Records for this exercise:
◇ ◇ ◇
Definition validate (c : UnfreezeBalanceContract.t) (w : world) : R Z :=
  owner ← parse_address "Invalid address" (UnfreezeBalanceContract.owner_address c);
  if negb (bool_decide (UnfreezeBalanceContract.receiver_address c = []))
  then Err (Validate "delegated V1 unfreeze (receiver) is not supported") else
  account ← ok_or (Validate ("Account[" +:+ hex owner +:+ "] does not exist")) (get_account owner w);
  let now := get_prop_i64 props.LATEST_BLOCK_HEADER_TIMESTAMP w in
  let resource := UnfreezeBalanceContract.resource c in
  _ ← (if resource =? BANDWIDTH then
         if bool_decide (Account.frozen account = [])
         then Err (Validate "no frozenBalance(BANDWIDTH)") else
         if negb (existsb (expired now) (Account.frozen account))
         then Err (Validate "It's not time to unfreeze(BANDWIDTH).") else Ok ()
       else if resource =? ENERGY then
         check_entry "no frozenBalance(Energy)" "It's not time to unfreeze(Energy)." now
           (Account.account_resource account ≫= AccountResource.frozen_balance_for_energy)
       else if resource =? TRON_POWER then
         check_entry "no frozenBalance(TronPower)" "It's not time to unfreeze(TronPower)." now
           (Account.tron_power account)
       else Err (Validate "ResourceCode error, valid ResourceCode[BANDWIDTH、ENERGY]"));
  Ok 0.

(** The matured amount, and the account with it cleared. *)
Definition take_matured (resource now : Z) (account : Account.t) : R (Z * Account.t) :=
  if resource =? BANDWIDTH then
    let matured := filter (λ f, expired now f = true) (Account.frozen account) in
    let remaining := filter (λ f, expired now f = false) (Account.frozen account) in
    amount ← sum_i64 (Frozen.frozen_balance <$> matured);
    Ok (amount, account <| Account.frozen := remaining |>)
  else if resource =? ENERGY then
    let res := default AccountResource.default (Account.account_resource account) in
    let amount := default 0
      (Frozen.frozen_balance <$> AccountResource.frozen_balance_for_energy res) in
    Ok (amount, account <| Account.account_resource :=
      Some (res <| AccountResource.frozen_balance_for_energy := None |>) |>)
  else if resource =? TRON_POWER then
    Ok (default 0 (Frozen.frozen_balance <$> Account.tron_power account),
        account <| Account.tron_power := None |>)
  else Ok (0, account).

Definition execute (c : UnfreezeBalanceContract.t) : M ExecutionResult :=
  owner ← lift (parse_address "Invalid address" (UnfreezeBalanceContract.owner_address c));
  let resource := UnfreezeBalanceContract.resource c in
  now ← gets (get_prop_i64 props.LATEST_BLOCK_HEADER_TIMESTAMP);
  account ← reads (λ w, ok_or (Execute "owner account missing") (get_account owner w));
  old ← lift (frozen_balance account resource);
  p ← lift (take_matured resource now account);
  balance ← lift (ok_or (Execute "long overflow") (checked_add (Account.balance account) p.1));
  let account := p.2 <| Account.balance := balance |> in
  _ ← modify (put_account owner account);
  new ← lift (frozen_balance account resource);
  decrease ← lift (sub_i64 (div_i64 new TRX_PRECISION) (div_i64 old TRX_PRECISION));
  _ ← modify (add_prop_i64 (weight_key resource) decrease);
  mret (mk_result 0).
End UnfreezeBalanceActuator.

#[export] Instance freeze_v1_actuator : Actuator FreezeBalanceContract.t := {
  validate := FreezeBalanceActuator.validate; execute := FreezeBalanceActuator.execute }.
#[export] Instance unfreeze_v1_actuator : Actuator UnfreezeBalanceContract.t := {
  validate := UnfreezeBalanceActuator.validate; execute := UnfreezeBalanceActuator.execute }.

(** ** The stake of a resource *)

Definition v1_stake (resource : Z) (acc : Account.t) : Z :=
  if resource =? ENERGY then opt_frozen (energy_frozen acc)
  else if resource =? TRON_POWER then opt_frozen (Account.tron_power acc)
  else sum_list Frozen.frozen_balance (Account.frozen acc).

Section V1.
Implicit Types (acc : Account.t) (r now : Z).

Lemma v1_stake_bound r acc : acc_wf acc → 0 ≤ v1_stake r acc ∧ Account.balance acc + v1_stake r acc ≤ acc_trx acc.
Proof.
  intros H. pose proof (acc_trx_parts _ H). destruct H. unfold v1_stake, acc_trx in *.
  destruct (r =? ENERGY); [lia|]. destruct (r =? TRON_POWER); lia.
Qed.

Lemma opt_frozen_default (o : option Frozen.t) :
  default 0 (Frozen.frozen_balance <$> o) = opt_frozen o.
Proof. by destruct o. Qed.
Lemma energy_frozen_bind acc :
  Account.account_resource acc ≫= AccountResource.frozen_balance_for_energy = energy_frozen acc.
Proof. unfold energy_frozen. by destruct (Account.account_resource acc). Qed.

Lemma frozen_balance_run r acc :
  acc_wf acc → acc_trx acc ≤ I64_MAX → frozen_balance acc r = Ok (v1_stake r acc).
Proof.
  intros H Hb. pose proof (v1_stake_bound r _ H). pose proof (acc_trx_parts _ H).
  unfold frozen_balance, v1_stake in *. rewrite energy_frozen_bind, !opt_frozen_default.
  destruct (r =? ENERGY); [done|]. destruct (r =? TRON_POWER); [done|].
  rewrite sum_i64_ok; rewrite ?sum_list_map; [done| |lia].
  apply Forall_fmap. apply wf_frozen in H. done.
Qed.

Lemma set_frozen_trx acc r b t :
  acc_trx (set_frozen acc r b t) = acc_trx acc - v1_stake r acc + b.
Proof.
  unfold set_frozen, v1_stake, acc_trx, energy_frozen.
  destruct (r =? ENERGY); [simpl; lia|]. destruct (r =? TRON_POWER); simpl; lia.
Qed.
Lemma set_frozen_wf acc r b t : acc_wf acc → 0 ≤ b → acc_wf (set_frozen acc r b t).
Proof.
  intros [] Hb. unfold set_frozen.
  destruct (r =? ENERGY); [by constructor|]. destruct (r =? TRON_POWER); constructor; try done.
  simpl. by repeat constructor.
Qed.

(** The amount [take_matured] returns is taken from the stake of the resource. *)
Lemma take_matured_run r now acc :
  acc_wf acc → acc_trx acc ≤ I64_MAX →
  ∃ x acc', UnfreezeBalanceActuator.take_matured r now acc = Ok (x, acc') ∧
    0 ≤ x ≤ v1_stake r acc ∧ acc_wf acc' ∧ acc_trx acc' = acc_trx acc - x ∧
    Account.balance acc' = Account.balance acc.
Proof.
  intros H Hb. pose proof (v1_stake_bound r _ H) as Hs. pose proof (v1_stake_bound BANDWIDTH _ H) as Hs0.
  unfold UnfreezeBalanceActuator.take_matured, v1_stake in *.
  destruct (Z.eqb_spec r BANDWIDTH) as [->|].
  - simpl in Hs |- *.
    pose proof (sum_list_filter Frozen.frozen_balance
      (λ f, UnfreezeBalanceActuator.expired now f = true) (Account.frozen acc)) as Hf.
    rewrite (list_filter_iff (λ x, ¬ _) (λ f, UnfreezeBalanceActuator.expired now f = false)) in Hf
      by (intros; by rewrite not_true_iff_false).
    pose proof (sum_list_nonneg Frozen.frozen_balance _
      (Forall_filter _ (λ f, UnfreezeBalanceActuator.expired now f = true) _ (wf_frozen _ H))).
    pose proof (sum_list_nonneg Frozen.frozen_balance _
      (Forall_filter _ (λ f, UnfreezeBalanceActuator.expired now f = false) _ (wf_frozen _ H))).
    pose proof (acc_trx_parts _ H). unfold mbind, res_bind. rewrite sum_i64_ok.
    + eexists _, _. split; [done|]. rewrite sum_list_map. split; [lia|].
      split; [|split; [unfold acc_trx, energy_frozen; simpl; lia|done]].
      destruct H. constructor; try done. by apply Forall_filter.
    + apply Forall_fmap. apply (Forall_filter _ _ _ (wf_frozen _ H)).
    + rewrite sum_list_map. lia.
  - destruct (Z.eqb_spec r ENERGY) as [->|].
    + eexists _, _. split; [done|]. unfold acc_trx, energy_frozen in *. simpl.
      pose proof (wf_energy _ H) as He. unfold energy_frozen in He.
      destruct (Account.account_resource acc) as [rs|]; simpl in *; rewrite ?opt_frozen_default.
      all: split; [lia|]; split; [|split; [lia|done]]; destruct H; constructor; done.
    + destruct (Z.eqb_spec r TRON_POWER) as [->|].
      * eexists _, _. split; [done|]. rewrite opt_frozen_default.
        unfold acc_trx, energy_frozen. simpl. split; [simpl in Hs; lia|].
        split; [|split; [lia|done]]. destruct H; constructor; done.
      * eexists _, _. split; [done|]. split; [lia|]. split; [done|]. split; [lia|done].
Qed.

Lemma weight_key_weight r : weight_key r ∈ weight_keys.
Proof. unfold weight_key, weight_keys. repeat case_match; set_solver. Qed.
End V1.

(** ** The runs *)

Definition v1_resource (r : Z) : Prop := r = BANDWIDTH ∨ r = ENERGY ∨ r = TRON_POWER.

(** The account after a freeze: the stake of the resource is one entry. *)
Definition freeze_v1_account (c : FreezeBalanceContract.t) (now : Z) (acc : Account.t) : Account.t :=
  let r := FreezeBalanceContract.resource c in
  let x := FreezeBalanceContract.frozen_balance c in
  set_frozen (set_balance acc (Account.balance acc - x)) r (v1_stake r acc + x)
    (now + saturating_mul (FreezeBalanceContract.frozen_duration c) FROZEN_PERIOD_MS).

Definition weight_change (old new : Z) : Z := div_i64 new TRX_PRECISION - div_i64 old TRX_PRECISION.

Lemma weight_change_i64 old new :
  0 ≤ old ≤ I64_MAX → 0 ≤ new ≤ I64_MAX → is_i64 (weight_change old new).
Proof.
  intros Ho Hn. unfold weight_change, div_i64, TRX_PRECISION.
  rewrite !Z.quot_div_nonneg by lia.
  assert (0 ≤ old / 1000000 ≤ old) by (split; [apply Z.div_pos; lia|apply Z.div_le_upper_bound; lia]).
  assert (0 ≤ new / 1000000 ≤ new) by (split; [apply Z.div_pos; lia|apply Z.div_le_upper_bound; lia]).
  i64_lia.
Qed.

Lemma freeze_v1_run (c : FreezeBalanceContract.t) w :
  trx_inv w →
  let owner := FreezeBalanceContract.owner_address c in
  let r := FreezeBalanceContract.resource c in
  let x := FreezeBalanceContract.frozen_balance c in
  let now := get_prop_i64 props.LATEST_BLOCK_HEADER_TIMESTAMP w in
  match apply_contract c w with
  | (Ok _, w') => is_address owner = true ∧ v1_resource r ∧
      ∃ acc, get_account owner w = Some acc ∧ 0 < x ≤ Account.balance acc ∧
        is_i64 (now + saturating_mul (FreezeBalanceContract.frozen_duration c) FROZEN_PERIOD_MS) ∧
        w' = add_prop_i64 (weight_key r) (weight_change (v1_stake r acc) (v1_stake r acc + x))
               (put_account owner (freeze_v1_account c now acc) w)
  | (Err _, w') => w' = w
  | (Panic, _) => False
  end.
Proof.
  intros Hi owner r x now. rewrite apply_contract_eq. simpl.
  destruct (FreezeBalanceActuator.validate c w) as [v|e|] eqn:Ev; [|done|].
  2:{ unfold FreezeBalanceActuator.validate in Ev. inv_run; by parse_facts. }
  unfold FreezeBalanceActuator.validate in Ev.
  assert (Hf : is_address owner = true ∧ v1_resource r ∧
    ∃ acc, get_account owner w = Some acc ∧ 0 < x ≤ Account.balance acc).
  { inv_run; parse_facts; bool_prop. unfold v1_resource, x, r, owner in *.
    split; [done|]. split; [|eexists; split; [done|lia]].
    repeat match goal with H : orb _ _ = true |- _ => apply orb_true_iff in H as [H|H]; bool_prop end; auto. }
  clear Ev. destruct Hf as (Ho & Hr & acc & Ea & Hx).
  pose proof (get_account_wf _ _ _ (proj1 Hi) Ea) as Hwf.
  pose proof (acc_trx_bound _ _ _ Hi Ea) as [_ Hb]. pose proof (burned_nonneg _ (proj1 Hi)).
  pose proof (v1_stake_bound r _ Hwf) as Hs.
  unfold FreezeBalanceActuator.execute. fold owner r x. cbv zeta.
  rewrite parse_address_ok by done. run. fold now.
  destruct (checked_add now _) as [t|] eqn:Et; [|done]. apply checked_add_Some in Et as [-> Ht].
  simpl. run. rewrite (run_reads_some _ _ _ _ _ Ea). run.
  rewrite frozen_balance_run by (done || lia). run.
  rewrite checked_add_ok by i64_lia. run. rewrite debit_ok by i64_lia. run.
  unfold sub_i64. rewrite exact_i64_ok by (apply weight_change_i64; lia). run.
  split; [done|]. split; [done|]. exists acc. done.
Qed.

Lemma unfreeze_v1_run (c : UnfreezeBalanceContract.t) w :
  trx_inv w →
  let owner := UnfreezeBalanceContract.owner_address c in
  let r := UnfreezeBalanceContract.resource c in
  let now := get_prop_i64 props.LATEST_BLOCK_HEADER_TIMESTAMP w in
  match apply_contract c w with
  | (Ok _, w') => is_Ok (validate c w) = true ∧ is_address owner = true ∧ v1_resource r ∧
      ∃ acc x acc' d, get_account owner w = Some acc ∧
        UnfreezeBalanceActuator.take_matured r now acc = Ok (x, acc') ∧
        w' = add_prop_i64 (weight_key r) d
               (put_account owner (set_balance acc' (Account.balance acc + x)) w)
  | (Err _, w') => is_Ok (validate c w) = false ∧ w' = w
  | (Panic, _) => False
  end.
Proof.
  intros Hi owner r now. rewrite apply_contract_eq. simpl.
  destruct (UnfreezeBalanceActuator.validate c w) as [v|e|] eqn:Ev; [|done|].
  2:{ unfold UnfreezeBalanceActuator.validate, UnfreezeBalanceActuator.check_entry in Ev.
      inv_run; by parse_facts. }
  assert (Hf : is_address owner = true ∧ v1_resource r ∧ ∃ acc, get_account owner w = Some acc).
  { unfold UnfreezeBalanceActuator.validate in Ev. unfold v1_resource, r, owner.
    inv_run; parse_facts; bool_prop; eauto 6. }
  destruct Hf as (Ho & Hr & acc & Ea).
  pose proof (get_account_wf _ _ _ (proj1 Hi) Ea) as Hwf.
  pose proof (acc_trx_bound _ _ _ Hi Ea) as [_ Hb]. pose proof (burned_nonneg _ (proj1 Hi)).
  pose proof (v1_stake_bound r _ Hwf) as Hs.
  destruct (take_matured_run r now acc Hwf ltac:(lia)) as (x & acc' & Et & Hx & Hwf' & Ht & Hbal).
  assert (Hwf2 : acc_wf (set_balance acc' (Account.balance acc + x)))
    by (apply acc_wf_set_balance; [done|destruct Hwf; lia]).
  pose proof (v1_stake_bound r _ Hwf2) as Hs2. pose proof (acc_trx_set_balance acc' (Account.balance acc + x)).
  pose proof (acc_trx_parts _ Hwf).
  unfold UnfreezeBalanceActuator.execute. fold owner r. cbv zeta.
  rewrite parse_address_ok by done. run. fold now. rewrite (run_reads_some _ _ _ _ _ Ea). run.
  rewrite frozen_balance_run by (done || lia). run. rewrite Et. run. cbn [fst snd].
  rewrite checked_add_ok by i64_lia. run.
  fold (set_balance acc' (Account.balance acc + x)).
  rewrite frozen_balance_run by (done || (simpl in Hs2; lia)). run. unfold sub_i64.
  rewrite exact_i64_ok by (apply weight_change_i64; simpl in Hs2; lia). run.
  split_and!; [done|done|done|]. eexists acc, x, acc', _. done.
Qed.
◇ ◇ ◇
What to do: What are the exact lines from the beginning of the material through the line containing "V1 unfreeze (receiver)"? Write out those lines alone.

Task solution:
Definition validate (c : UnfreezeBalanceContract.t) (w : world) : R Z :=
  owner ← parse_address "Invalid address" (UnfreezeBalanceContract.owner_address c);
  if negb (bool_decide (UnfreezeBalanceContract.receiver_address c = []))
  then Err (Validate "delegated V1 unfreeze (receiver) is not supported") else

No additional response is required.